The most significant challenge, without a doubt, is data quality. Not only is bad data unhelpful—it can actually lead to detrimental outcomes, particularly when AI systems are employed in critical areas such as financial markets or military operations. This concern underscores the essential principle of “garbage in, garbage out.” If the input data is subpar, the resultant AI system will inherently be of low quality or utility. Most online samples tend to produce data of lesser quality than what’s optimal for AI development. There are numerous reasons for this, but one key factor that Prolific addresses is the general treatment of online participants. Often, these individuals are viewed as expendable, receiving low compensation, poor treatment, and little respect from researchers. By committing to the ethical treatment of participants, Prolific has cultivated a pool of motivated, engaged, thoughtful, honest, and attentive contributors. Therefore, when data is collected through Prolific, its high quality is assured, underpinning reliable and trustworthy AI models.

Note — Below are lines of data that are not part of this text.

(** The retry loop when attempt [k] (counted from 0 among the remaining
    ones) is the first to succeed. *)
Lemma retry_loop_first_success (req : Request) (N : nat) (latency : Z) (data : Body) :
  forall (k remaining i : nat) (w : World),
    (k < remaining)%nat ->
    (i + remaining = N)%nat ->
    (forall j, (j < k)%nat -> is_fail (service w (sent w + j))) ->
    service w (sent w + k) = Respond latency data ->
    exists w',
      retryRequest_loop (api_call req) N i remaining w = (JS.Normal (Some data), w') /\
      sent w' = (sent w + S k)%nat /\
      service w' = service w /\ sessions w' = sessions w /\ written w' = written w /\
      trace w' = trace w
        ++ concat (map (fun k => [EvRequest req; EvSleep (2000 * Z.of_nat k)])
                       (seq (S i) k))
        ++ [EvRequest req].
Proof.
  induction k as [|k IH]; intros remaining i w Hlt Hsum Hfail Hok;
    (destruct remaining as [|r]; [lia|]);
    pose proof (api_call_effect req w) as (Ht & Hn & Hsv & Hse & Hwr & _).
  - rewrite Nat.add_0_r in Hok.
    pose proof (api_call_respond req w latency data Hok) as Hr.
    simpl. destruct (api_call req w) as [res w1]. simpl in *. subst res.
    exists w1. repeat split; try assumption. lia.
  - pose proof (Hfail 0%nat ltac:(lia)) as H0. rewrite Nat.add_0_r in H0.
    destruct (service w (sent w)) as [l0 msg|] eqn:Hs; [|contradiction].
    pose proof (api_call_fail req w l0 msg Hs) as Hr.
    simpl. destruct (api_call req w) as [res w1]. simpl in *. subst res.
    destruct (Nat.eqb_spec i (N - 1)) as [Heq|Hne]; [lia|].
    destruct (IH r (S i) (sleep (2000 * (Z.of_nat i + 1)) w1))
      as (w' & Hrun & Hsent & Hsv' & Hse' & Hwr' & Htr); [lia|lia| | |].
    + intros j Hj. simpl. rewrite Hsv, Hn.
      replace (S (sent w) + j)%nat with (sent w + S j)%nat by lia. apply Hfail. lia.
    + simpl. rewrite Hsv, Hn.
      replace (S (sent w) + k)%nat with (sent w + S k)%nat by lia. exact Hok.
    + exists w'. rewrite Hrun. simpl in *. repeat split; try congruence; [lia|].
      rewrite Htr, Ht. replace (Z.of_nat i + 1) with (Z.of_nat (S i)) by lia.
      cbn [seq map concat]. rewrite <- !app_assoc. reflexivity.
Qed.

(** Whatever the service answers, retrying a request touches neither the
    files nor the session store. *)
Lemma retry_loop_frame (req : Request) (N : nat) :
  forall (remaining i : nat) (w : World),
    let w' := snd (retryRequest_loop (api_call req) N i remaining w) in
    sessions w' = sessions w /\ written w' = written w /\ disk w' = disk w /\
    files w' = files w /\ root w' = root w /\ service w' = service w /\
    exists evs, trace w' = trace w ++ evs.
Proof.
  induction remaining as [|r IH]; intros i w; simpl.
  - repeat split. exists []. by rewrite app_nil_r.
  - pose proof (api_call_effect req w) as (Ht & Hn & Hsv & Hse & Hwr & Hd & Hf & Hr).
    destruct (api_call req w) as [[a|msg] w1]; simpl in *.
    + repeat split; try assumption. eauto.
    + destruct (Nat.eqb i (N - 1)); simpl.
      * repeat split; try assumption. eauto.
      * specialize (IH (S i) (sleep (2000 * (Z.of_nat i + 1)) w1)).
        destruct IH as (H1 & H2 & H3 & H4 & H5 & H6 & evs & H7). simpl in *.
        repeat split; try congruence.
        exists ([EvRequest req; EvSleep (2000 * (Z.of_nat i + 1))] ++ evs).
        rewrite H7, Ht. rewrite <- !app_assoc. reflexivity.
Qed.

Lemma retryRequest_frame (req : Request) (name : string) (N : nat) (w : World) :
  let w' := snd (retryRequest (api_call req) name N w) in
  sessions w' = sessions w /\ written w' = written w /\ disk w' = disk w /\
  files w' = files w /\ root w' = root w /\ service w' = service w /\
  exists evs, trace w' = trace w ++ evs.
Proof. apply retry_loop_frame. Qed.

(** ** The shape of the retry trace *)

Lemma requests_of_attempts_from (req : Request) :
  forall (n a : nat),
    requests_of (concat (map (fun i => [EvRequest req; EvSleep (2000 * Z.of_nat i)]) (seq a n))
                 ++ [EvRequest req]) = repeat req (S n).
Proof.
  induction n as [|n IH]; intros a; [reflexivity|].
  cbn [seq map concat]. unfold requests_of in *. rewrite <- app_assoc.
  cbn [app omap]. simpl. f_equal. apply IH.
Qed.

Lemma sleeps_of_attempts_from (req : Request) :
  forall (n a : nat),
    sleeps_of (concat (map (fun i => [EvRequest req; EvSleep (2000 * Z.of_nat i)]) (seq a n))
               ++ [EvRequest req]) = map (fun i => 2000 * Z.of_nat i) (seq a n).
Proof.
  induction n as [|n IH]; intros a; [reflexivity|].
  cbn [seq map concat]. unfold sleeps_of in *. rewrite <- app_assoc.
  cbn [app omap]. simpl. f_equal. apply IH.
Qed.

Lemma requests_of_attempts (req : Request) (n : nat) :
  (0 < n)%nat -> requests_of (attempts req n) = repeat req n.
Proof.
  intros Hn. unfold attempts. rewrite requests_of_attempts_from.
  f_equal. lia.
Qed.

Lemma sleeps_of_attempts (req : Request) (n : nat) :
  sleeps_of (attempts req n) = map (fun i => 2000 * Z.of_nat i) (seq 1 (n - 1)).
Proof. apply sleeps_of_attempts_from. Qed.

(** ** One balance update, by outcome of the submission *)

Lemma updateBalance_success (final : bool) (b : Bot) (w w1 : World) (data : Body) (e : Earnings) :
  retryRequest (api_call (update_request b w)) "Balance update" 3 w
    = (JS.Normal (Some data), w1) ->
  success data = true ->
  currentEarnings b = Some e ->
  let b' := set_currentEarnings (Some {| total := balance data |})
              (set_lastUpdate (Some (clock w)) b) in
  updateBalance final b w
  = (b', console_log (Status (botIndex b) final (balance data)) (saveSession b' w1)).
Proof.
  intros Hreq Hok He. unfold updateBalance, update_request in *. simpl in *.
  rewrite Hreq, Hok, He. reflexivity.
Qed.

Lemma updateBalance_failure (final : bool) (b : Bot) (w w1 : World)
    (r : JS.Completion (option Body)) :
  retryRequest (api_call (update_request b w)) "Balance update" 3 w = (r, w1) ->
  match r with JS.Normal (Some data) => success data = false | _ => True end ->
  updateBalance final b w = (set_lastUpdate (Some (clock w)) b, w1).
Proof.
  intros Hreq Hr. unfold updateBalance, update_request in *. simpl in *.
  rewrite Hreq. destruct r as [[data|]|msg]; try reflexivity.
  rewrite Hr. reflexivity.
Qed.

Lemma saveSession_effect (b : Bot) (w : World) :
  let w' := saveSession b w in
  trace w' = trace w ++ [EvWrite (sessionFile b) (session_record b) (disk w (written w))] /\
  written w' = S (written w) /\
  sessions w' = (if disk w (written w)
                 then <[sessionFile b := Doc (session_record b)]> (sessions w)
                 else sessions w) /\
  sent w' = sent w /\ service w' = service w /\ disk w' = disk w /\ clock w' = clock w.
Proof. unfold saveSession, writeFile. simpl. repeat split; reflexivity. Qed.

(** ** Strings *)

Lemma string_app_assoc (s1 s2 s3 : string) : (s1 +:+ s2) +:+ s3 = s1 +:+ (s2 +:+ s3).
Proof.
  induction s1 as [|c s1 IH]; [reflexivity|].
  change (String c ((s1 +:+ s2) +:+ s3) = String c (s1 +:+ (s2 +:+ s3))).
  by rewrite IH.
Qed.

Lemma toLowerCase_length (s : string) :
  String.length (JS.toLowerCase s) = String.length s.
Proof. induction s as [|c s IH]; simpl; [reflexivity|]. f_equal. exact IH. Qed.

Lemma string_app_cancel_r (t : string) :
  forall s1 s2 : string,
    String.length s1 = String.length s2 -> s1 +:+ t = s2 +:+ t -> s1 = s2.
Proof.
  induction s1 as [|c s1 IH]; intros [|d s2] Hlen Heq; simpl in Hlen; try discriminate.
  - reflexivity.
  - change (String c (s1 +:+ t) = String d (s2 +:+ t)) in Heq.
    injection Heq as Hc Hs. f_equal; [exact Hc|].
    apply IH; [lia | exact Hs].
Qed.

Lemma parse_lines_empty : MiningCoordinator.parse_lines "" = [].
Proof. reflexivity. Qed.

(** ** A failed initialisation *)

Lemma initialize_failure (cycles : nat) (b : Bot) (w w1 : World)
    (r : JS.Completion (option Body)) :
  retryRequest (api_call (CheckRegistration (wallet b))) "Registration check" 3 w = (r, w1) ->
  match r with JS.Normal (Some data) => isRegistered data = false | _ => True end ->
  initialize cycles b w = (set_isActive false b, w1).
Proof.
  intros Hreq Hr. unfold initialize. rewrite Hreq.
  destruct r as [[data|]|msg]; try reflexivity. rewrite Hr. reflexivity.
Qed.

(** ** Stopping agents *)

Lemma retryRequest_first_request (req : Request) (name : string) (n : nat) (w : World) :
  exists evs,
    trace (snd (retryRequest (api_call req) name (S n) w)) = trace w ++ EvRequest req :: evs.
Proof.
  unfold retryRequest. cbn [retryRequest_loop].
  pose proof (api_call_effect req w) as (Ht & _).
  destruct (api_call req w) as [[a|msg] w1]; simpl in *.
  - exists []. exact Ht.
  - destruct (n - 0)%nat; simpl.
    + exists []. exact Ht.
    + pose proof (retry_loop_frame req (S n) n 1 (sleep (2000 * (Z.of_nat 0 + 1)) w1))
        as (_ & _ & _ & _ & _ & _ & evs & He).
      exists (EvSleep (2000 * (Z.of_nat 0 + 1)) :: evs). rewrite He. simpl.
      rewrite Ht, <- !app_assoc. reflexivity.
Qed.

Lemma updateBalance_unfold (final : bool) (b : Bot) (w : World) :
  updateBalance final b w
  = let b1 := set_lastUpdate (Some (clock w)) b in
    match retryRequest (api_call (update_request b w)) "Balance update" 3 w with
    | (JS.Normal (Some data), w1) =>
        if success data then
          match currentEarnings b with
          | Some _ =>
              let b2 := set_currentEarnings (Some {| total := balance data |}) b1 in
              (b2, console_log (Status (botIndex b) final (balance data)) (saveSession b2 w1))
          | None => (b1, w1)
          end
        else (b1, w1)
    | (JS.Normal None, w1) => (b1, w1)
    | (JS.Throw _, w1) => (b1, w1)
    end.
Proof. reflexivity. Qed.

Another challenge we face with AI training data is ensuring diversity within the sample. While online samples have significantly broadened the scope and variety of individuals we can conduct research on compared to in-person methods, they are predominantly limited to people from Western countries. These samples often skew towards younger, computer-literate, highly educated, and more left-leaning demographics. This doesn’t fully represent the global population. To address this, Prolific has participants from over 38 countries worldwide. We also provide our researchers with tools to specify the exact demographic makeup of their sample in advance. Additionally, we offer representative sampling through census match templates such as age, gender, and ethnicity, or even by political affiliation. This ensures that studies, annotation tasks, or other projects receive a diverse range of participants and, consequently, a wide variety of insights.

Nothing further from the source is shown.